In Colorado, depending on the county and the judge, a divorce case can last anywhere from a few months to over a year. The more issues there are, of course, the longer it might take. In Ohio, the typical duration of a divorce case is about the same – six to nine months if there are no children; about a year if child custody, support and visitation issues have to be addressed.
But one divorce case in Ohio may have set some kind of record. The two ex-spouses in that case have been in and out of court for 17 years – which is seven years longer than their marriage lasted. The divorce itself took five years; since then the ex-spouses have filed no fewer than 28 other cases arising out of their relationship. The two are both law professors, and several judges have noted that fact in admonishing the couple for violating court rules and abusing the legal system.

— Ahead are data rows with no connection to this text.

Lemma run_line (st : TokState) (i : Z) (l : string) :
  run st (line_chars i l)
  = step (fst (run st (text_chars i l))) EOL i.
Proof.
  rewrite line_chars_text, run_app, run_cons. cbn [fst snd run].
  rewrite run_text_no_yield, app_nil_r. cbn [app].
  now destruct (step _ EOL i).
Qed.

Lemma idle_newState : idle newState.
Proof. repeat split. Qed.

(** One whole line: either nothing is yielded, and an entry still in
    progress began at [origin st i]; or exactly one entry is yielded, the
    one that began at [origin st i], and the tokenizer is reset. *)
Lemma run_line_cases (st : TokState) (i : Z) (l : string) :
  line_ok st i ->
  line_ok (fst (run st (line_chars i l))) (i + 1)
  /\ ((snd (run st (line_chars i l)) = []
       /\ (state (fst (run st (line_chars i l))) <> START ->
           start (fst (run st (line_chars i l))) = origin st i))
      \/ (fst (run st (line_chars i l)) = newState
          /\ exists e, snd (run st (line_chars i l)) = [e]
                       /\ pair_start e = origin st i
                       /\ pair_len e = (i - origin st i + 1)%Z)).
Proof.
  intros Hok. rewrite run_line.
  pose proof (track_text i l st) as [Hin Hst].
  set (st' := fst (run st (text_chars i l))) in *.
  rewrite step_EOL. unfold line_ok, origin in *.
  assert (Hnew : idle newState) by apply idle_newState.
  destruct Hok as [Hidle | [Hkv Hlt]].
  - (* the line starts between two entries *)
    pose proof Hidle as (Hs & _).
    destruct (Hst Hs) as [Heq | [Hne Hstart]].
    + rewrite Heq, Hs. simpl. split; [left | left; split; [reflexivity | congruence]].
      destruct Hidle as (H1 & H2 & H3 & H4 & H5). now repeat split.
    + rewrite Hs. destruct (state st') eqn:Es; try contradiction; simpl.
      * split; [left; exact Hnew | left; split; [reflexivity | congruence]].
      * destruct (escapedNext st'); simpl.
        -- split; [right; split; [left; exact Es | lia]
                  | left; split; [reflexivity | intros _; exact Hstart]].
        -- split; [left; exact Hnew | right; split; [reflexivity |]].
           eexists; repeat split; simpl; [exact Hstart | lia].
      * split; [left; exact Hnew | right; split; [reflexivity |]].
        eexists; repeat split; simpl; [exact Hstart | lia].
      * destruct (escapedNext st'); simpl.
        -- split; [right; split; [right; exact Es | lia]
                  | left; split; [reflexivity | intros _; exact Hstart]].
        -- split; [left; exact Hnew | right; split; [reflexivity |]].
           eexists; repeat split; simpl; [exact Hstart | lia].
  - (* the line continues a key or a value *)
    assert (Hs : state st <> START) by (destruct Hkv as [-> | ->]; discriminate).
    assert (Hnc : state st <> COMMENT) by (destruct Hkv as [-> | ->]; discriminate).
    destruct (Hin Hs) as (Hne & Hstart & Hcom).
    assert (Ho : match state st with START => i | _ => start st end = start st)
      by (destruct (state st); [contradiction | reflexivity..]).
    rewrite Ho.
    destruct (state st') eqn:Es; try contradiction; simpl.
    + exfalso. auto.
    + destruct (escapedNext st'); simpl.
      * split; [right; split; [left; exact Es | lia]
               | left; split; [reflexivity | intros _; exact Hstart]].
      * split; [left; exact Hnew | right; split; [reflexivity |]].
        eexists; repeat split; simpl; [exact Hstart | lia].
    + split; [left; exact Hnew | right; split; [reflexivity |]].
      eexists; repeat split; simpl; [exact Hstart | lia].
    + destruct (escapedNext st'); simpl.
      * split; [right; split; [right; exact Es | lia]
               | left; split; [reflexivity | intros _; exact Hstart]].
      * split; [left; exact Hnew | right; split; [reflexivity |]].
        eexists; repeat split; simpl; [exact Hstart | lia].
Qed.

Lemma line_ok_lines (ls : list string) :
  forall st i,
    line_ok st i ->
    line_ok (fst (run st (chars_from i ls))) (i + Z.of_nat (length ls)).
Proof.
  induction ls as [| l ls IH]; intros st i Hok.
  - simpl. destruct Hok as [H | [H1 H2]]; [left; exact H | right; split; [exact H1 | lia]].
  - simpl chars_from. rewrite run_app. cbn [fst snd].
    destruct (run_line_cases st i l Hok) as [Hok1 _].
    specialize (IH _ _ Hok1).
    replace (i + Z.of_nat (length (l :: ls)))%Z
      with (i + 1 + Z.of_nat (length ls))%Z by (simpl length; lia).
    exact IH.
Qed.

Child custody and visitation are apparently recurring issues for the couple. They have two children, now 17 and 20 years of age. Both parents have been awarded custody of the children and then lost it. The ex-husband claims he is not overly litigious, but is simply trying to be a good father. The Ohio Court of Appeals, on the other hand, has stated that the parents’ acrimony has been harmful to the children.

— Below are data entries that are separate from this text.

(** * hapi [lib/route.js]: path-template validation, compilation and matching

    A shallow embedding of the route path machinery of hapi:
    the two validation expressions, [_generateRegex], [match] and [test],
    together with the pieces of the JavaScript run time they rest on
    (regular-expression matching with captures, own-property enumeration,
    [decodeURIComponent], [parseInt], [String.prototype.split]), and of the
    checks that the constructor makes on the other options of a route.

    Strings are sequences of 8-bit characters.  A character above 127 stands
    for one octet of the UTF-8 form of the text; no expression of the source
    mentions such a character, so every pattern treats them uniformly. *)

From Stdlib Require Import String Ascii List Arith NArith Lia Bool Permutation
  DecimalString.
Import ListNotations.

Set Implicit Arguments.
Set Warnings "-via-type-mismatch,-via-type-remapping".

(** ** Strings *)

Abbreviation str := (list ascii).

Declare Scope str_scope.
Delimit Scope str_scope with str.
String Notation list string_of_list_byte list_byte_of_string
  (via string mapping [[nil] => EmptyString, [cons] => String]) : str_scope.
Open Scope str_scope.
Open Scope list_scope.

Definition str_eqb (a b : str) : bool :=
  if list_eq_dec ascii_dec a b then true else false.

Definition code (a : ascii) : nat := nat_of_ascii a.

Definition in_range (lo hi a : ascii) : bool :=
  Nat.leb (code lo) (code a) && Nat.leb (code a) (code hi).

Definition is_digit (a : ascii) : bool := in_range "0" "9" a.

(** [\w] is [[A-Za-z0-9_]]. *)
Definition is_word (a : ascii) : bool :=
  in_range "a" "z" a || in_range "A" "Z" a || is_digit a || Ascii.eqb a "_".

Definition toUpper (a : ascii) : ascii :=
  if in_range "a" "z" a then ascii_of_nat (code a - 32) else a.

Definition toLower (a : ascii) : ascii :=
  if in_range "A" "Z" a then ascii_of_nat (code a + 32) else a.

(** [String.prototype.toLowerCase], on the ASCII letters: the literal text of
    a valid template holds no other letters. *)
Definition toLowerCase (s : str) : str := map toLower s.

(** [s.split('/')]: never empty; [''.split('/')] is [['']]. *)
Fixpoint split_slash (s : str) : list str :=
  match s with
  | [] => [[]]
  | a :: r =>
      if Ascii.eqb a "/" then [] :: split_slash r
      else match split_slash r with
           | h :: t => (a :: h) :: t
           | [] => [[a]]
           end
  end.

(** ** Completions: a call returns or throws *)

Inductive js_error : Type :=
| AssertError (message : str)     (* thrown by [Utils.assert] *)
| URIError.                       (* thrown by [decodeURIComponent] *)

Inductive completion (A : Type) : Type :=
| Normal (a : A)
| Throw (e : js_error).
Arguments Normal {A} a.
Arguments Throw {A} e.

Definition bind {A B} (x : completion A) (f : A -> completion B) : completion B :=
  match x with
  | Normal a => f a
  | Throw e => Throw e
  end.

Notation "x <- e1 ;; e2" := (bind e1 (fun x => e2))
  (at level 61, e1 at next level, right associativity).
Notation "e1 ;;; e2" := (bind e1 (fun _ => e2))
  (at level 61, right associativity).

(** [Utils.assert(condition, message)] throws when the condition is falsy. *)
Definition assert (condition : bool) (message : str) : completion unit :=
  if condition then Normal tt else Throw (AssertError message).

(** ** Regular expressions *)

Inductive class_item : Type :=
| CChar (a : ascii)
| CRange (lo hi : ascii)
| CWord                            (* \w inside a class *)
| CDigit.                          (* \d inside a class *)

(** The syntax the source's expressions are written in.  [Rep] is a greedy
    quantifier: [*] is [Rep 0 None], [+] is [Rep 1 None], [?] is
    [Rep 0 (Some 1)] and [{n}] is [Rep n (Some n)]. *)
Inductive regex : Type :=
| Empty
| Chr (a : ascii)
| Class (invert : bool) (items : list class_item)
| Bol                              (* ^ *)
| Eol                              (* $ *)
| Seq (r1 r2 : regex)
| Alt (r1 r2 : regex)
| Group (r : regex)                (* ( ... ) *)
| NonCap (r : regex)               (* (?: ... ) *)
| Rep (min : nat) (max : option nat) (r : regex).

Definition Star := Rep 0 None.
Definition Plus := Rep 1 None.
Definition Opt := Rep 0 (Some 1).
Definition Times (n : nat) := Rep n (Some n).
Definition Word := Class false [CWord].
Definition Digit := Class false [CDigit].

Fixpoint seqs (rs : list regex) : regex :=
  match rs with
  | [] => Empty
  | [r] => r
  | r :: rs' => Seq r (seqs rs')
  end.

(** Number of capturing parentheses. *)
Fixpoint ngroups (r : regex) : nat :=
  match r with
  | Empty | Chr _ | Class _ _ | Bol | Eol => 0
  | Seq r1 r2 | Alt r1 r2 => ngroups r1 + ngroups r2
  | Group r1 => S (ngroups r1)
  | NonCap r1 | Rep _ _ r1 => ngroups r1
  end.

Record RegExp : Type := mkRegExp {
  source : regex;
  ignoreCase : bool;
  global : bool
}.

(** *** Matching (ECMA-262 5.1, 15.10.2) *)

(** Capture [k] is at position [k - 1]; [None] is [undefined]. *)
Definition caps := list (option str).
Definition mstate := (str * caps)%type.
(** A continuation receives the rest of the input and the captures. *)
Definition cont := str -> caps -> option mstate.
Definition matcher := cont -> str -> caps -> option mstate.

Fixpoint set_cap (i : nat) (v : option str) (c : caps) : caps :=
  match c, i with
  | [], _ => []
  | _ :: c', 0 => v :: c'
  | x :: c', S i' => x :: set_cap i' v c'
  end.

Fixpoint clear_caps (i n : nat) (c : caps) : caps :=
  match n with
  | 0 => c
  | S n' => set_cap i None (clear_caps (S i) n' c)
  end.

(** The text between two positions, each given by the input left there. *)
Definition captured (s s' : str) : str := firstn (length s - length s') s.

Definition item_mem (a : ascii) (it : class_item) : bool :=
  match it with
  | CChar b => Ascii.eqb a b
  | CRange lo hi => in_range lo hi a
  | CWord => is_word a
  | CDigit => is_digit a
  end.

Definition char_match (ic : bool) (a ch : ascii) : bool :=
  if ic then Ascii.eqb (toUpper a) (toUpper ch) else Ascii.eqb a ch.

(** Some member of the set has the canonical form of [ch]. *)
Definition class_has (ic : bool) (items : list class_item) (ch : ascii) : bool :=
  if ic then existsb (item_mem (toUpper ch)) items || existsb (item_mem (toLower ch)) items
  else existsb (item_mem ch) items.

Definition class_match (ic invert : bool) (items : list class_item) (ch : ascii) : bool :=
  xorb invert (class_has ic items ch).

(** RepeatMatcher of 15.10.2.5, greedy.  The recursion is on [fuel]; a call
    with [min + length x <= fuel] never reaches the bottom, since an
    iteration either lowers [min] or shortens the input. *)
Fixpoint RepeatMatcher (m : matcher) (parenIndex parenCount : nat) (c : cont)
    (fuel min : nat) (max : option nat) (x : str) (cap : caps) {struct fuel}
    : option mstate :=
  match max with
  | Some 0 => c x cap
  | _ =>
      let d : cont := fun y capy =>
        if (min =? 0) && (length y =? length x) then None
        else match fuel with
             | 0 => None
             | S fuel' =>
                 RepeatMatcher m parenIndex parenCount c fuel'
                   (pred min) (option_map pred max) y capy
             end in
      let capr := clear_caps parenIndex parenCount cap in
      if min =? 0 then
        match m d x capr with
        | Some z => Some z
        | None => c x cap
        end
      else m d x capr
  end.

(** [n0] is the length of the whole input, [parenIndex] the number of
    capturing parentheses to the left of [r]. *)
Fixpoint Matcher (ic : bool) (n0 : nat) (r : regex) (parenIndex : nat) {struct r}
    : matcher :=
  match r with
  | Empty => fun c x cap => c x cap
  | Chr a => fun c x cap =>
      match x with
      | ch :: y => if char_match ic a ch then c y cap else None
      | [] => None
      end
  | Class invert items => fun c x cap =>
      match x with
      | ch :: y => if class_match ic invert items ch then c y cap else None
      | [] => None
      end
  | Bol => fun c x cap => if length x =? n0 then c x cap else None
  | Eol => fun c x cap => match x with [] => c x cap | _ :: _ => None end
  | Seq r1 r2 => fun c x cap =>
      Matcher ic n0 r1 parenIndex
        (fun y capy => Matcher ic n0 r2 (parenIndex + ngroups r1) c y capy) x cap
  | Alt r1 r2 => fun c x cap =>
      match Matcher ic n0 r1 parenIndex c x cap with
      | Some z => Some z
      | None => Matcher ic n0 r2 (parenIndex + ngroups r1) c x cap
      end
  | Group r1 => fun c x cap =>
      Matcher ic n0 r1 (S parenIndex)
        (fun y capy => c y (set_cap parenIndex (Some (captured x y)) capy)) x cap
  | NonCap r1 => Matcher ic n0 r1 parenIndex
  | Rep min max r1 => fun c x cap =>
      RepeatMatcher (Matcher ic n0 r1 parenIndex) parenIndex (ngroups r1) c
        (min + length x) min max x cap
  end.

This case is an extreme example of a belligerent attitude by ex-spouses that does everyone more harm than good. Colorado courts deciding child custody cases strive for a resolution that is in the best interests of the child. Yet few things are as harmful to a child’s emotional development as being a pawn in a rancorous custody dispute. A good family law attorney will know when to fight for everything a parent is entitled to, and when the best interests of the child call for a more conciliatory approach.